Given the records below, pull every line with the word "decide" into the answer.

----- GIVEN DATA

(* ===== verification/Bytes.v ===== *)
(** * Bytes: little-endian values in byte memories

    Shared by the linear-memory accessors and the WASI serialisation.  A
    memory is a total function from addresses to bytes; who may touch which
    address is the business of the clients. *)

From Stdlib Require Import ZArith Lia.
From S2P Require Import Prelude.
Local Open Scope Z_scope.

Definition bytes := Z -> Z.

Definition zero_bytes : bytes := fun _ => 0.

(** The [n] bytes at [off]. *)
Definition load_bytes (buf : bytes) (off : Z) (n : nat) : list Z :=
  (fun k => buf (off + Z.of_nat k)) <$> seq 0 n.

(** [memcpy(&buf[off], l, length l)] *)
Definition store_bytes (buf : bytes) (off : Z) (l : list Z) : bytes :=
  fun a => if (off <=? a) && (a <? off + Z.of_nat (length l))
           then default 0 (l !! Z.to_nat (a - off)) else buf a.

(** [memset(&buf[off], 0, n)] *)
Definition clear_bytes (buf : bytes) (off n : Z) : bytes :=
  fun a => if (off <=? a) && (a <? off + n) then 0 else buf a.

Fixpoint le_combine (l : list Z) : Z :=
  match l with
  | [] => 0
  | b :: l => b + 256 * le_combine l
  end.

Fixpoint le_split (n : nat) (z : Z) : list Z :=
  match n with
  | O => []
  | S n => z mod 256 :: le_split n (z / 256)
  end.

Definition is_byte (b : Z) : Prop := 0 <= b < 256.

Lemma length_le_split n z : length (le_split n z) = n.
Proof. revert z. induction n; intros z; cbn; [done | by rewrite IHn]. Qed.

Lemma length_load_bytes buf off n : length (load_bytes buf off n) = n.
Proof. unfold load_bytes. by rewrite length_fmap, length_seq. Qed.

Lemma le_split_bytes n z : Forall is_byte (le_split n z).
Proof.
  revert z. induction n; intros z; cbn; constructor; [|done].
  apply Z.mod_pos_bound. lia.
Qed.

Lemma pow256_S n : 256 ^ Z.of_nat (S n) = 256 * 256 ^ Z.of_nat n.
Proof. rewrite Nat2Z.inj_succ, Z.pow_succ_r by lia. done. Qed.

Lemma le_combine_split n z : le_combine (le_split n z) = z mod 256 ^ Z.of_nat n.
Proof.
  revert z. induction n; intros z; cbn [le_combine le_split].
  - by rewrite Z.mod_1_r.
  - rewrite IHn, pow256_S, Z.rem_mul_r by lia. lia.
Qed.

Lemma le_combine_bound l : Forall is_byte l -> 0 <= le_combine l < 256 ^ Z.of_nat (length l).
Proof.
  induction 1 as [|b l Hb Hl IH]; cbn [le_combine length]; [lia|].
  rewrite pow256_S. unfold is_byte in Hb. lia.
Qed.

Lemma le_split_combine l : Forall is_byte l -> le_split (length l) (le_combine l) = l.
Proof.
  induction 1 as [|b l Hb Hl IH]; cbn [le_combine le_split length]; [done|].
  unfold is_byte in Hb. f_equal.
  - rewrite Z.mul_comm, Z.mod_add by lia. apply Z.mod_small. lia.
  - rewrite Z.add_comm, Z.mul_comm, Z.div_add_l, (Z.div_small b), Z.add_0_r by lia. done.
Qed.

Lemma lookup_load_bytes buf off n k :
  (k < n)%nat -> load_bytes buf off n !! k = Some (buf (off + Z.of_nat k)).
Proof. intros. unfold load_bytes. by rewrite list_lookup_fmap, lookup_seq_lt by done. Qed.

Lemma store_bytes_in buf off l k :
  (k < length l)%nat -> store_bytes buf off l (off + Z.of_nat k) = default 0 (l !! k).
Proof.
  intros Hk. unfold store_bytes. rewrite (proj2 (Z.leb_le _ _)), (proj2 (Z.ltb_lt _ _)) by lia.
  cbn. by replace (Z.to_nat (off + Z.of_nat k - off)) with k by lia.
Qed.

Lemma store_bytes_out buf off l a :
  a < off \/ off + Z.of_nat (length l) <= a -> store_bytes buf off l a = buf a.
Proof.
  intros Ha. unfold store_bytes.
  destruct (Z.leb_spec off a), (Z.ltb_spec a (off + Z.of_nat (length l))); cbn; try done; lia.
Qed.

Lemma clear_bytes_in buf off n a : off <= a < off + n -> clear_bytes buf off n a = 0.
Proof.
  intros. unfold clear_bytes. by rewrite (proj2 (Z.leb_le _ _)), (proj2 (Z.ltb_lt _ _)) by lia.
Qed.

Lemma clear_bytes_out buf off n a : a < off \/ off + n <= a -> clear_bytes buf off n a = buf a.
Proof.
  intros. unfold clear_bytes.
  destruct (Z.leb_spec off a), (Z.ltb_spec a (off + n)); cbn; try done; lia.
Qed.

(** A store is read back, and other addresses keep their bytes. *)
Lemma load_store_eq buf off l : load_bytes (store_bytes buf off l) off (length l) = l.
Proof.
  apply list_eq. intros k. destruct (decide (k < length l)%nat) as [Hk|Hk].
  - rewrite lookup_load_bytes, store_bytes_in by done.
    by destruct (lookup_lt_is_Some_2 l k Hk) as [x ->].
  - rewrite (lookup_ge_None_2 l) by lia. apply lookup_ge_None_2. rewrite length_load_bytes. lia.
Qed.

Lemma load_store_ne buf off l off' n :
  off' + Z.of_nat n <= off \/ off + Z.of_nat (length l) <= off' ->
  load_bytes (store_bytes buf off l) off' n = load_bytes buf off' n.
Proof.
  intros Hd. apply list_eq. intros k. destruct (decide (k < n)%nat) as [Hk|Hk].
  - rewrite !lookup_load_bytes by done. rewrite store_bytes_out by lia. done.
  - rewrite !lookup_ge_None_2; rewrite ?length_load_bytes; done || lia.
Qed.

Lemma load_bytes_ext buf buf' off n :
  (forall a, off <= a < off + Z.of_nat n -> buf a = buf' a) ->
  load_bytes buf off n = load_bytes buf' off n.
Proof.
  intros E. apply list_eq. intros k. destruct (decide (k < n)%nat) as [Hk|Hk].
  - rewrite !lookup_load_bytes by done. rewrite E by lia. done.
  - rewrite !lookup_ge_None_2; rewrite ?length_load_bytes; done || lia.
Qed.

(** Reading a signed value back from its two's-complement bytes. *)
Lemma swrap_wrap w z : 0 < w -> swrap w (z mod 2 ^ w) = swrap w z.
Proof. intros. unfold swrap. by rewrite Z.mod_mod by lia. Qed.

Lemma swrap_small w z : 0 < w -> - 2 ^ (w - 1) <= z < 2 ^ (w - 1) -> swrap w z = z.
Proof.
  intros Hw Hz. unfold swrap.
  assert (E : 2 ^ w = 2 * 2 ^ (w - 1)) by (rewrite <- Z.pow_succ_r by lia; f_equal; lia).
  destruct (Z.ltb_spec z 0).
  - replace (z mod 2 ^ w) with (z + 2 ^ w).
    + rewrite (proj2 (Z.ltb_ge _ _)); lia.
    + rewrite <- (Z.mod_add z 1 (2 ^ w)) by lia. symmetry. rewrite Z.mul_1_l. apply Z.mod_small. lia.
  - rewrite Z.mod_small by lia. rewrite (proj2 (Z.ltb_lt _ _)); lia.
Qed.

----------

*SOLUTION*:
  apply list_eq. intros k. destruct (decide (k < length l)%nat) as [Hk|Hk].
  intros Hd. apply list_eq. intros k. destruct (decide (k < n)%nat) as [Hk|Hk].
  intros E. apply list_eq. intros k. destruct (decide (k < n)%nat) as [Hk|Hk].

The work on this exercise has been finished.